El concepto de la enfermedad cambia a lo largo de la evolución del niño. Así, según las diferentes etapas de su desarrollo reacciona de una manera u otra. Por ejemplo, cuando es pequeño, la falta de lenguaje le impide expresar sus necesidades, vive su enfermedad de modo pasivo y sus reacciones son puramente emocionales. A partir de los 5-6 años es cuando empieza a ser consciente de la situación y comienza a realizar preguntas. A los 10 ya sabe distinguir lo que está bien o mal y es consciente de que su vida es diferente a la de los demás. Ya en la adolescencia, si no ha habido un proceso de la aceptación de la enfermedad adecuado, pueden aparecer reacciones de rechazo como saltarse la alimentación, el tratamiento, conflictos con los padres, etc.

Mantén una actitud optimista y positiva

El papel de los padres en la aceptación de la enfermedad por parte del niño es fundamental ya que los niños la aceptarán tal y como lo hagan sus padres. Su evolución dependerá mucho de la “mirada de los padres”, es decir, en función de cómo se sienta mirado el niño (con aceptación, rechazo, inseguridad,..) así irá construyendo su seguridad interna. En este sentido, debe de evitarse una actitud de sobreprotección en el niño para no generarle inseguridad, y evitar la ansiedad. Hay que mostrar una actitud madura y transmitirles que en la vida hay situaciones que no podemos elegir pero sí la manera de vivirlas, por eso es fundamental sentirse seguro y mantenerse optimista ante la situación. Además, aunque la enfermedad le suponga al niño una serie de limitaciones (alimentación, visitas médicas, etc.) no hay que convertirlas en un obstáculo sino intentar llevar una vida normal para que su rutina sea lo más parecida a la de cualquier otro niño que no sufra la enfermedad.

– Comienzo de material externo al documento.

(* ===== verification/Prelude.v ===== *)
(** Verification of the platform's core: the synchronisation of sources and the record of
    its runs, the lakehouse and its refreshes, the publication of datasets, the authority
    over the control room's actions, the workflows of the copilot, and the guards of the
    console.  Names of files are under src/.

    * The program

    Data enters as raw objects that connectors write, becomes silver and gold datasets
    that the refinement service materializes with DuckDB, and is read by the console,
    its agents and the infrastructure gateway.  The parts that decide are these.

    - The console synchronises a source when asked to (console/app/main.py): it records a
      run, probes the connection, triggers the extraction in Airflow, waits for it,
      refreshes what depends on it and reports progress; runs that were left behind are
      recovered from what Airflow, the refinement service and the lakehouse say of them.
    - Airflow refreshes the datasets that new data makes stale (airflow/dags).  A run is
      admitted under a signed envelope, plans the datasets in order, and asks the
      refinement service for each: it reserves a slot, signs a context, submits an
      asynchronous job and polls it.
    - The refinement service (refinement/app) authorizes each request, runs it as a job,
      and materializes the dataset as a publication: a run is reserved against the head
      of the dataset, its object is uploaded and verified by a process of its own, its
      evidence is attested, and one compare-and-set in PostgreSQL makes it the head.
    - Readers (refinement/app, mcp-infra/app) read heads: a snapshot validated against
      the evidence, or an object the gateway serves because it is that of a head.
    - The copilot's workflows (console/app) are planned by a language model over the tools
      that are available, executed a step at a time with retries, and paused where a
      person has to approve.
    - The console (console/app/services) approves and executes actions of the control
      room under two persons, and guards what users and agents do: permissions, tools,
      SQL in what is published, rates and outgoing requests.
    - omega_lakehouse names the objects: every key carries its tenant and workspace.

    * The files

    Foundations: [Prelude] (exceptions, the result monad, loops, lists), [PyStr] and
    [PyVal] (text and dynamic values), [PyTime], [PyJson], [PyUuid], [PyIp], [PyUrl], and
    [PyIo] (computations over a world, with try, except and finally, and their triples).

    Lakehouse: [StorageScope] is omega_lakehouse/storage_scope.py, keys.py and errors.py.

    Jobs: [AsyncJobs] and [AsyncMiddleware] are refinement/app/async_jobs.py, the
    registry and the middleware in front of it; [ServiceJobs] is its client,
    airflow/dags/service_job_client.py, over the interface [JobService]; [AsyncService]
    implements that interface with the middleware, other requests interleaved.

    Refreshes (airflow/dags): [RefreshGraph] is dataset_refresh_graph.py, [RefreshLease]
    dataset_refresh_idempotency.py, [RefreshOutcome] dataset_refresh_outcome.py,
    [SignedContext] runtime_security_context.py of both sides with the ledger of
    infra/init/99zzo_runtime_hmac_authority.sql, [RunAdmission]
    cartridge_run_admission.py, [RefreshAdmission] dataset_refresh_admission.py, and
    [RefreshRun] dataset_refresh_materialize.py, which composes them.

    Publication: [Publication] is the tables and functions of infra/init_gold/40 to 45;
    [PublicationSafety] what they guarantee under any calls; [PublicationStore]
    refinement/app/publication_contract.py and publication_store.py, the calls of the
    publisher; [PublicationVerifier] publication_verifier_worker.py; [PartitionedParquet]
    partitioned_parquet.py; [PublishedSnapshots] publication_snapshot.py,
    publication_inputs.py and mcp-infra/app/publication_heads.py; [PublicSemantics]
    publication_semantics.py; [PublicationObjects] publication_objects.py and the copies
    of duckdb_engine.py; [PublicationEngine] staged_publication_engine.py,
    publication_finalize.py, publication_recovery.py, publication_evidence.py,
    publication_replay.py and publication_read_guard.py; [PublicationRuns] what a
    materialization and a recovery come to.

    Control room (console/app/services/control_room): [ActionTokens], [ActionStore] and
    [ActionAuthority] are business_action_tokens.py, _policy.py, _digest.py, _ledger.py,
    _intent_store.py, _transitions.py, _revalidation.py and their neighbours, with the
    tables of infra/init/99zzb_control_room_action_authority.sql; [ActionSafety] is what
    they guarantee.

    Synchronisations (console/app): [SyncProgress] is services/sync_progress.py and
    [SyncState] the pure parts of domains/pipeline/sync_state.py with the payloads of
    services/sync_control_room.py and sync_agentops.py; [PipelineRuns] is the table
    pipeline_runs of infra/init/00_schema.sql under its row-level security, and the code
    that moves it, domains/pipeline/status_transitions.py, recording.py, scope.py and
    db_scope.py with the upsert of main.py; [ExtractSlots] is
    domains/pipeline/successfactors_reservation.py, [StuckRuns]
    stuck_run_recovery.py and stuck_run_recovery_service.py, [SyncRefreshes]
    control_room_refresh.py and agentops_refresh.py, and [SyncNow] the handlers of main.py
    from the request to the end of the run, with build_sync_run_status and
    aggregate_trigger.py.  [RunsFrame] has two logics of actions on the table of runs that
    others write too, one of what was asked and written, one of what holds under a lock;
    [SyncSafety], [PipelineRunsSafety], [StuckRunsSafety] and [SyncNowSafety] are what the
    five guarantee.

    Workflows (console/app): [Workflow] is services/workflow_executor.py over the tables of
    infra/init/53_copilot_workflows.sql, 56_workflow_executor_runtime.sql and the policies
    of 99w_tenant_isolation_20b.sql; [WorkflowRoutes] is routers/copilot_workflows.py, the
    planner and the routes; [WorkflowApprovals] and [WorkflowShape] are what any sequence
    of requests guarantees.

    Guards of the console (console/app/services): [Permissions] is permission_*.py,
    [ToolPolicy] tool_policy.py and tool_manifest.py, [SqlLexer] and [SqlGuard]
    public_sql_*.py, [RateLimit] rate_limiter.py and request_rate_limits.py,
    [EgressGuard] egress_guard.py.

    * How the code is translated

    A function of the source is a definition of its name; a part of a long function has
    a name of its own and the map gives its lines.  A call that can fail returns [res]
    (a value or an exception of [exn], with its class and message); [raise] and [except]
    are [raise] and [catch].  Code with effects is a function of a world: a record of
    the state it owns, or any type with the operations it calls, given as a class
    ([JobService], [PublicationWorld], [ObjectStorage], [DuckDB], [EngineWorld],
    [RunsWorld], [SyncWorld], [WorkflowWorld] ...), whose laws, where a theorem needs any,
    are a class of their own ([FairWorld], [SharedWorld], [WorkflowLaws] ...).
    A dictionary is a list of pairs in insertion order, a table a [gmap] by its key, a
    transaction one step on the tables that is undone when it raises; that of a workflow
    spans the calls of its tools, whose effects stay when its rows are undone.

    Text is a sequence of Latin-1 characters, one [ascii] each, whose case mappings and
    classes are those of Python there; numbers are [Z], with the bounds of bigint and of
    the code written out where they decide; a float is a binary64 [spec_float] with its
    correctly rounded arithmetic and an abstract [repr] ([PyRepr]).  Clocks are
    microseconds.

    Parameters stand for what is not source here: digests and HMAC, JSON parsing, the
    text and comparison of jsonb, PostgreSQL's reading of a UUID, Parquet, DuckDB, the
    object store, HTTP, Redis, sockets.  Theorems hold for every instance; where one
    needs a fact of a parameter it is a named hypothesis, and a witness instantiates it.

    Concurrency is interference.  The registry of jobs, the slots and the publication
    authority are step relations that any callers take in any order; an operation of the
    world may be followed by any steps of others ([others], [FairWorld], the oracles of
    [AsyncService]).  What a theorem says of a client it says under that interference.
    The recovery of runs is proved of every world, whatever others write between its
    steps; the reservation of a synchronisation of those where, while its lock is held,
    others start no run of its key.

    * What the theorems show

    - Isolation: a key granted to two contexts belongs to one tenant and workspace, and
      every key of one's own is granted ([StorageScope]).
    - Jobs: at most one live job per idempotency key; what a submission answers in every
      case; and the client returns the result of its own request ([AsyncJobs],
      [AsyncMiddleware], [AsyncService]).
    - Refreshes: a plan lists upstreams first, and planning ends on every graph (in
      Python a deep one may reach the limit on recursion first); slots refine leases
      with fencing tokens and never stay stuck; contexts are consumed once, for the
      request they sign; a run ends within its bounds, stops what depends on a failure
      and reports as refreshed only what is durable.
    - Synchronisations: a run is started under the lock of its source, mode, target and
      connection, and none of them is then in progress beside it, though the lock keeps
      requests for two connections apart no more than their lookups do; the writers of
      [PipelineRuns] and [ExtractSlots] only advance the status of a run, in any order
      (those of the slots of [RefreshLease] share the table and may reopen theirs, and
      three of the writers may change what a run is called); a synchronisation is called
      a success only when no run that is counted stands in the way, and some statuses are
      not counted; a stuck run is closed only on answers Airflow gave, while it is as it
      was read; the steps that are shown stay within their bounds, the children of a run
      are shown as they are stored, and a slot of extraction is granted within the limit
      as far as the fifty newest runs show.
    - Publication: the head of each dataset refines a register advanced by
      compare-and-set; what is published stays, was attested by the verifier after
      reading the object at its version, and is what readers see; a materialization that
      returns has published its run, whatever others did, and a recovery ends published,
      pending or quarantined.
    - Workflows: a tool that takes an approval is called only for a step that was approved
      before, and the approval is in the audit, also when the transaction around either was
      undone; steps end in their order, and a failed run has completed what comes before
      the step that failed and skipped the rest; an execution answers the status it leaves;
      what a plan lets run without a person only reads ([plans_only_read]).
    - Actions: no one approves or executes an intent they made, the ledger of an intent
      replays to its row, a handle decides once.
    - Guards: the in-memory limiter is the sliding window over the whole log, limits
      fail closed in production, the client address is not the client's to choose;
      requests leave to addresses that are public, or allowed by the configuration, or
      that map the shared space into IPv6, and nothing escapes its place on the wire;
      tool arguments that are accepted have the schema's types, and the texts among their
      values, keys aside, are scanned unless the tool only reads; the SQL detector ends on
      every text and never lets an incomplete statement through.

    * Bounds

    [while] takes a bound on its iterations.  The planner computes its own
    ([frontier_fuel], 2 + the number of names for the search of cycles) and it is proved
    enough.  [RefreshRun.FUEL] is 1100 polls: a deadline of three hours at ten seconds a
    poll allows 1080, and [refresh_ends] proves it is not reached.  [hex_digits] has
    more digits than 128 bits need.  Every other recursion is structural, or on a list
    that is consumed.

    * Not modelled

    Third-party parsers (sqlglot, http.client, h11) and with them the SQL policies of
    the readers and of the cartridge kit; the queries of DuckDB and the base
    materializers (any program over the engine's methods stands for them); the SQL
    rewriting of publication_input_binding.py; grants, triggers and row-level security of
    the databases, except the checks written in the functions and the policies of
    pipeline_runs and of the tables of workflows; of the synchronisations, the check of the DAGs before a trigger, the
    extraction entity by entity and the scan for orphaned objects, which are operations of
    [SyncWorld] and [RunsWorld]; the promotion, discard and external effects of the control
    room's actions; the connectors, which are clients of foreign services; the narratives
    and projections of the control room and the conversations of the agents, which compose
    text; the sign-in of the console, its vault and workspace services; routes, user
    interface and deployment.  The manifest lists each part with its reason. *)

From Stdlib Require Export ZArith Lia Bool Ascii Sorted.
From stdpp Require Export base tactics list sets strings pretty gmap.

Materiales como este pueden ayudarte a explicar a los más pequeños en qué consiste el síndrome de Hunter.

¿Y el resto del entorno del niño, en la escuela, con los amigos?

Al igual que la actitud de los padres es determinante, también es importante que el resto del entorno mantenga una posición armónica, y que el niño esté rodeado de personas adultas con una visión optimista. En el caso de la escuela, el niño pasa muchas horas con otros niños que no padecen síndrome de Hunter, por lo que los profesores deben de ser capaces de integrarle con el resto de los niños y conseguir que le respeten. Para lograr un adecuado desarrollo psicológico es necesaria la colaboración entre los profesores y la familia.

Consecuencias psicológicas de la hospitalización en el niño

La hospitalización representa una ruptura en la vida diaria y en las relaciones del niño. Su reacción ante esta situación también varía de unos pacientes a otros y depende de algunos factores como la duración de la hospitalización, las experiencias previas y la habilidad de los padres para manejar las emociones del niño durante la hospitalización. De esta forma, el niño puede mostrar oposición y rebeldía llegando a la agresividad, sumisión donde influyen los aspectos depresivos, y sin embargo, otros presentan una actitud más colaboradora. Además, la vuelta a casa puede generarles trastornos del sueño, inquietud, actitudes regresivas…

 

En definitiva, padecer una enfermedad como el síndrome de Hunter supone un grandísimo cambio en la vida del niño y de su familia. Se inicia así una nueva etapa en la que es fundamental que todos los implicados tengan una actitud optimista, positiva y afronten la enfermedad juntos. El apoyo externo de la familia y tener una red afectiva adecuada representa una protección a nivel psicológico.